**TASK BRIEF**
Everything from the line with "assert (Err e" to the end of the data is to be retyped exactly, and nothing else.

**DATA EXCERPTS**
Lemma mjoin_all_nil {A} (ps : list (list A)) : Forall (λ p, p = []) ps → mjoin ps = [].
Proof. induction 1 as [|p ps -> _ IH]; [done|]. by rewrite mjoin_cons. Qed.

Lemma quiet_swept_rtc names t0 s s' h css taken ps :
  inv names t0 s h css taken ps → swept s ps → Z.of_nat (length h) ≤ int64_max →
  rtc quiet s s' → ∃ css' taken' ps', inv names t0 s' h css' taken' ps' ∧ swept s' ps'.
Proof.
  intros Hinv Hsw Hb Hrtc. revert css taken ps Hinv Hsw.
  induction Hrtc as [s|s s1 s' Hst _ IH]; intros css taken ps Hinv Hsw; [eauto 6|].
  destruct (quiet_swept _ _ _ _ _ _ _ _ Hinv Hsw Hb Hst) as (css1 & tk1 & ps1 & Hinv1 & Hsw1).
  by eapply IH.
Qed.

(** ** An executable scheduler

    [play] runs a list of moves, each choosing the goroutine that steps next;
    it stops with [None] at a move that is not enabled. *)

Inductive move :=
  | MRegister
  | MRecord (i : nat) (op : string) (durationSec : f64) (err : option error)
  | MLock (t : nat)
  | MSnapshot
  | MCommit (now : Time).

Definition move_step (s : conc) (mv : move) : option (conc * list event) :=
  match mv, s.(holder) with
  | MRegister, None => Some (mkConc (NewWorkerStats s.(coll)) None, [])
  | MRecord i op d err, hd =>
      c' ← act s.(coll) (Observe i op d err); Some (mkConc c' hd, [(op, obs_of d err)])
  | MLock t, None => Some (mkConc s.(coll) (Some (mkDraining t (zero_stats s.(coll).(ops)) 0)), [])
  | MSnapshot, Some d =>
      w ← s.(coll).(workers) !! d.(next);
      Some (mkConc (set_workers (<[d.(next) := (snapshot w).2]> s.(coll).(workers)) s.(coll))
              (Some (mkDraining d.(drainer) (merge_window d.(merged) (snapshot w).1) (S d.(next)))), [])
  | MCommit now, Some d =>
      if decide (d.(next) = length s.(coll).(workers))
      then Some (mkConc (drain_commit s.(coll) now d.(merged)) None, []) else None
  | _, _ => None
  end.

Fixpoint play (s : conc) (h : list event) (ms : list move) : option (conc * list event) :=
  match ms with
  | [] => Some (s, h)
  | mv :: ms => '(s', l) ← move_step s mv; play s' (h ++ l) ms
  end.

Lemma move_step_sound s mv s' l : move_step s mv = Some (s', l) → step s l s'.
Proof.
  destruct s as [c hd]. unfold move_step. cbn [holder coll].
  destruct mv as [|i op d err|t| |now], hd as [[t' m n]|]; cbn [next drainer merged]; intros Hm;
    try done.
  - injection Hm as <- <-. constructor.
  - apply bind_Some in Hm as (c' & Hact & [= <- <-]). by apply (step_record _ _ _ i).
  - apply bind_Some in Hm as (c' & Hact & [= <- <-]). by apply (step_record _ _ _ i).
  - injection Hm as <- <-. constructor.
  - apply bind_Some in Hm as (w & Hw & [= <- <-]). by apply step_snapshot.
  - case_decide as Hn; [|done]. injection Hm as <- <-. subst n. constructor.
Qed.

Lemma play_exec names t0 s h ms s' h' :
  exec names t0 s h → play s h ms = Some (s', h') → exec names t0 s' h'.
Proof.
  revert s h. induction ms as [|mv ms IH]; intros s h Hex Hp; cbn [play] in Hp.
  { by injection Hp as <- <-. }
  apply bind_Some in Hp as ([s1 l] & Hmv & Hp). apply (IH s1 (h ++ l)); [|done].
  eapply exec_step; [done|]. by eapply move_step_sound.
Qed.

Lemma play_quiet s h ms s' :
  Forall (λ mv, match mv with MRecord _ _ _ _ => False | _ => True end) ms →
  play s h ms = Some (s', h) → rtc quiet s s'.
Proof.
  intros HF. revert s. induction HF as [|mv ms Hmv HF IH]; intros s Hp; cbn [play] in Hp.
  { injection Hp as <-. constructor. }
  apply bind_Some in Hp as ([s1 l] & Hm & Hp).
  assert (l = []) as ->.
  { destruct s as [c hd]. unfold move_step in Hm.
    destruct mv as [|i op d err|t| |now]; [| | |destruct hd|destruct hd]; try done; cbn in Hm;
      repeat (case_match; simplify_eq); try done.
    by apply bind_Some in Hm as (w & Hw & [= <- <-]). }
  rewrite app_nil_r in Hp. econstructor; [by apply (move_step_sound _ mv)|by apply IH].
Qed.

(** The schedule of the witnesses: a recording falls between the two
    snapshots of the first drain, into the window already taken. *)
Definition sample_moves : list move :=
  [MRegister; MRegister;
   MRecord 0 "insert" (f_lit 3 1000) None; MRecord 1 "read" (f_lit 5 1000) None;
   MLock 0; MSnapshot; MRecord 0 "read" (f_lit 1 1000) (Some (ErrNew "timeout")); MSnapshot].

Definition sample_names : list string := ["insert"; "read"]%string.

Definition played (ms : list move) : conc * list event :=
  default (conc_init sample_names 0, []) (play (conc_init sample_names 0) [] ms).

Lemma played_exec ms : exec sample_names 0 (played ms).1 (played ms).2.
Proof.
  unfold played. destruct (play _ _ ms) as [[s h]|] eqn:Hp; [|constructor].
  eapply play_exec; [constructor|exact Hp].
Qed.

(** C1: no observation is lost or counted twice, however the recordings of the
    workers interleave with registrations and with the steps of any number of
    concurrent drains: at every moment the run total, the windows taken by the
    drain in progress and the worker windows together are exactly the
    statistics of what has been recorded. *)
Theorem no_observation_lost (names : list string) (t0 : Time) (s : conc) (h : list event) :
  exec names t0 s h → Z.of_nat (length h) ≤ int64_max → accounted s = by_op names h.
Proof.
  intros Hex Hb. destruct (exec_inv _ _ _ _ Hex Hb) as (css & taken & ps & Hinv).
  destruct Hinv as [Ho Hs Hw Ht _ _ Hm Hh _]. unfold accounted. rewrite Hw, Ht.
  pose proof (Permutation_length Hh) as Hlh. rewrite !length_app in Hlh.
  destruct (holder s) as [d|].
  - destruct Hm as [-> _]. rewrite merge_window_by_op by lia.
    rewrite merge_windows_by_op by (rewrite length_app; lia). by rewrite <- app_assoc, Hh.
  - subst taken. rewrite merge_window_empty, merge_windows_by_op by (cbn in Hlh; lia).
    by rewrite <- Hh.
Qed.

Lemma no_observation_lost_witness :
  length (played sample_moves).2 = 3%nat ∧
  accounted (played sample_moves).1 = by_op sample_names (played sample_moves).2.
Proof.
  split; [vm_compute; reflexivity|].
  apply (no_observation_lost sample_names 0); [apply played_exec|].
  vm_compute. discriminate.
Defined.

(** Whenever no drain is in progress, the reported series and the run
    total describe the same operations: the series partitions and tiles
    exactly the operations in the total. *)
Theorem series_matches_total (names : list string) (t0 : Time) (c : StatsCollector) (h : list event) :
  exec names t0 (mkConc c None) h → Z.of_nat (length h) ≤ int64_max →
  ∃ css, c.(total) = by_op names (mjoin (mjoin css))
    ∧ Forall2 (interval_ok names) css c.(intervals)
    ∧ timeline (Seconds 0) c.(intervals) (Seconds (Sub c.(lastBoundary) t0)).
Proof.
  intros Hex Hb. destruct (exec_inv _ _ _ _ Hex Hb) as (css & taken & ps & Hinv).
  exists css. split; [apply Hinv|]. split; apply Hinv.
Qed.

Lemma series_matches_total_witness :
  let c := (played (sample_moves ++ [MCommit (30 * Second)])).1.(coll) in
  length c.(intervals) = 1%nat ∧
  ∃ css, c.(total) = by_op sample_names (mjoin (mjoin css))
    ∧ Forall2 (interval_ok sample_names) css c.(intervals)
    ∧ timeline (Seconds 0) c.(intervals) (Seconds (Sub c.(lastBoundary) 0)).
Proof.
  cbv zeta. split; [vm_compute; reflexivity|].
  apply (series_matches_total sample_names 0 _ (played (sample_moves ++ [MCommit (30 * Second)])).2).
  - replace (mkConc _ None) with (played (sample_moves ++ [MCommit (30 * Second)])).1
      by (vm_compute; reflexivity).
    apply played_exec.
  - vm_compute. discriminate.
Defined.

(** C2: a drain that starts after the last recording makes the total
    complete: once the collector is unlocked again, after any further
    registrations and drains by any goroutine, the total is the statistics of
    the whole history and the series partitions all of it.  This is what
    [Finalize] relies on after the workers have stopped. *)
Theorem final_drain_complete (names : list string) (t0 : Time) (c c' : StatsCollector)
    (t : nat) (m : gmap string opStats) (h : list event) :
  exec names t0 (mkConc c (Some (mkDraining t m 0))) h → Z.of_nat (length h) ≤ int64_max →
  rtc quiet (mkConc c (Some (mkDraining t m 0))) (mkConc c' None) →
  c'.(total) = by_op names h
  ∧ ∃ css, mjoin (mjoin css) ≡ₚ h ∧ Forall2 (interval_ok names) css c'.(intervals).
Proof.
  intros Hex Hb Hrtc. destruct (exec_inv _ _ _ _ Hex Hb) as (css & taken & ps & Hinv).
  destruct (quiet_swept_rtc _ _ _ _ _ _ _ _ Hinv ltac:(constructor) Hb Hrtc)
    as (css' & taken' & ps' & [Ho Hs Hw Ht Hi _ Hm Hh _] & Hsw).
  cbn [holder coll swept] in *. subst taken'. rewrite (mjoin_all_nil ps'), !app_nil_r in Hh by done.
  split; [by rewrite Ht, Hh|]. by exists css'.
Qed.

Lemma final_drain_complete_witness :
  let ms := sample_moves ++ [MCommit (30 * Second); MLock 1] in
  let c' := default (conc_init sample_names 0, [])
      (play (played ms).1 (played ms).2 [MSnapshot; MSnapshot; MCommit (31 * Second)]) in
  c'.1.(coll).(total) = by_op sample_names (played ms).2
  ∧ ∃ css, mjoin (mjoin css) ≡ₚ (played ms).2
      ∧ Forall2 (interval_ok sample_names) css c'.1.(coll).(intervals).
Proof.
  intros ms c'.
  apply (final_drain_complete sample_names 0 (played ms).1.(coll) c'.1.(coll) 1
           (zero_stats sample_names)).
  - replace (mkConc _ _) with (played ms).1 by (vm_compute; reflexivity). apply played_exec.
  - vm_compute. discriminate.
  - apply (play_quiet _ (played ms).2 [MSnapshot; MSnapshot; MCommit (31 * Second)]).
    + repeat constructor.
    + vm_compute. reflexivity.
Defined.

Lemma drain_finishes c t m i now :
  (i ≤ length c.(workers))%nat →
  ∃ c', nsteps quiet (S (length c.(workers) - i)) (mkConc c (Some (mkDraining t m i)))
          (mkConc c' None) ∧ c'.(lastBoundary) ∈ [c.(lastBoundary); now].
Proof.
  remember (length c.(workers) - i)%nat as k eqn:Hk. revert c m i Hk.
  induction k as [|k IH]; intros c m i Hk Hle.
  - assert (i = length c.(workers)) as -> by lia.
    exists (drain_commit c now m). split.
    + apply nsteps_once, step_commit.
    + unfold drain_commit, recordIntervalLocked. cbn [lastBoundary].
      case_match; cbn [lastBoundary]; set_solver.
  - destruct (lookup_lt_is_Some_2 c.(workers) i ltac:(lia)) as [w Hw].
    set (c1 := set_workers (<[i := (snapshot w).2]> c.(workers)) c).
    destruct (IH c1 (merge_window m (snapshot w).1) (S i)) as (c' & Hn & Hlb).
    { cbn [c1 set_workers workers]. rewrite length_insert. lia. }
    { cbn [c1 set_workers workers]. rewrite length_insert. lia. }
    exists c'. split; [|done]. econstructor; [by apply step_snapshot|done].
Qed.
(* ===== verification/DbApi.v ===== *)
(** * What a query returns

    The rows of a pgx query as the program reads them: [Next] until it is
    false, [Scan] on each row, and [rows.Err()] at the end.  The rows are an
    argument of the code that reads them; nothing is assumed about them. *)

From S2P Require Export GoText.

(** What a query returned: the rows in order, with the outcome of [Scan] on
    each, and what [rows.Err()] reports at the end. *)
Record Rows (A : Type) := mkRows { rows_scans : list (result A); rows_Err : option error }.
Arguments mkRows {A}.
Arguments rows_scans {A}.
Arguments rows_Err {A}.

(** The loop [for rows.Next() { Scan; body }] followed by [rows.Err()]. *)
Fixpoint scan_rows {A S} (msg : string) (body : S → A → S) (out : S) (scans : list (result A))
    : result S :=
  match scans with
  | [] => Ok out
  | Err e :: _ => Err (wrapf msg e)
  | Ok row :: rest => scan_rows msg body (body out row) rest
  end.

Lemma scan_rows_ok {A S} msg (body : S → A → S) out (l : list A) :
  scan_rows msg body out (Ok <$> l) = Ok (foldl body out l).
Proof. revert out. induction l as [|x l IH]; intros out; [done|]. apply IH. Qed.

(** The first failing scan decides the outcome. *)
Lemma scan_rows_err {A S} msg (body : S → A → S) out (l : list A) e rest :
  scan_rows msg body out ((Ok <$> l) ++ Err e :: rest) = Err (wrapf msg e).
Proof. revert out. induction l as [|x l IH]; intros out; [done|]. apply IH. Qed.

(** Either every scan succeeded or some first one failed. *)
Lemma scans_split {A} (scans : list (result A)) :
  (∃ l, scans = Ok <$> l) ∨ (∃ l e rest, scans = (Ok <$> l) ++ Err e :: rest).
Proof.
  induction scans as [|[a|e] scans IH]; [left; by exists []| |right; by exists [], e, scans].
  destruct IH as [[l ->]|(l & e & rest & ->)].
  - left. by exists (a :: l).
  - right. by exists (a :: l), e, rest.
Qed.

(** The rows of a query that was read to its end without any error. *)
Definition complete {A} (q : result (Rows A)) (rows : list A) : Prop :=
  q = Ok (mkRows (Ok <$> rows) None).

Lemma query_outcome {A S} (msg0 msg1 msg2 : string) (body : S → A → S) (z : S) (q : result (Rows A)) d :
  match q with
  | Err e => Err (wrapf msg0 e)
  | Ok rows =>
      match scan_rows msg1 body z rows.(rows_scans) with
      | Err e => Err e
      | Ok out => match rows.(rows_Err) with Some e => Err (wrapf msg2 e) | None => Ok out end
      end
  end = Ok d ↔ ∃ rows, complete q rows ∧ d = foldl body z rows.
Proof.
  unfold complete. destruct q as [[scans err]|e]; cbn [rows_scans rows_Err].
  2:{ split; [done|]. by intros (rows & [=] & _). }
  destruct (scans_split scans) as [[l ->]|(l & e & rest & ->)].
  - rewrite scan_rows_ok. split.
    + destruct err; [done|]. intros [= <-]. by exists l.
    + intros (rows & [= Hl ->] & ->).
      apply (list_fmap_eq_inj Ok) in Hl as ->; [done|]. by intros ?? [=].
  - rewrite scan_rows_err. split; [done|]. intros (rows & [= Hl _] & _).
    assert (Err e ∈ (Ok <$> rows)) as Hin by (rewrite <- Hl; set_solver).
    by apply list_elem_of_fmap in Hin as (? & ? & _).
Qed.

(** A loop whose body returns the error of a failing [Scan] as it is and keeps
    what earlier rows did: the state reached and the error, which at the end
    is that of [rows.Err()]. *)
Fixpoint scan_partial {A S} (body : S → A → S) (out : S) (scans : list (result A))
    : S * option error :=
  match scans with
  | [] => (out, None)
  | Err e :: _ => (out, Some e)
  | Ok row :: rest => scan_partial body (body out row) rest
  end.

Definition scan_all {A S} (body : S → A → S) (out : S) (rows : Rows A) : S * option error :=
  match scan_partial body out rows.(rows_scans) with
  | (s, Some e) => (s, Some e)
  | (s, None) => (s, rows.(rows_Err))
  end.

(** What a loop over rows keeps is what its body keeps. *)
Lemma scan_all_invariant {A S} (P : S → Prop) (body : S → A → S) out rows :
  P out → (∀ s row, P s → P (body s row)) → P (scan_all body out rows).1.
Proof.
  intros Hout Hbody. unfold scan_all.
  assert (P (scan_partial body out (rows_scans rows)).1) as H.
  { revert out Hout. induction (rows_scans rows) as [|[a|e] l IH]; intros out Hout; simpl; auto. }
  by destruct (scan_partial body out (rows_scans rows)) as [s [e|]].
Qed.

**OUTPUT OF THE EXERCISE**
    assert (Err e ∈ (Ok <$> rows)) as Hin by (rewrite <- Hl; set_solver).
    by apply list_elem_of_fmap in Hin as (? & ? & _).
Qed.

(** A loop whose body returns the error of a failing [Scan] as it is and keeps
    what earlier rows did: the state reached and the error, which at the end
    is that of [rows.Err()]. *)
Fixpoint scan_partial {A S} (body : S → A → S) (out : S) (scans : list (result A))
    : S * option error :=
  match scans with
  | [] => (out, None)
  | Err e :: _ => (out, Some e)
  | Ok row :: rest => scan_partial body (body out row) rest
  end.

Definition scan_all {A S} (body : S → A → S) (out : S) (rows : Rows A) : S * option error :=
  match scan_partial body out rows.(rows_scans) with
  | (s, Some e) => (s, Some e)
  | (s, None) => (s, rows.(rows_Err))
  end.

(** What a loop over rows keeps is what its body keeps. *)
Lemma scan_all_invariant {A S} (P : S → Prop) (body : S → A → S) out rows :
  P out → (∀ s row, P s → P (body s row)) → P (scan_all body out rows).1.
Proof.
  intros Hout Hbody. unfold scan_all.
  assert (P (scan_partial body out (rows_scans rows)).1) as H.
  { revert out Hout. induction (rows_scans rows) as [|[a|e] l IH]; intros out Hout; simpl; auto. }
  by destruct (scan_partial body out (rows_scans rows)) as [s [e|]].
Qed.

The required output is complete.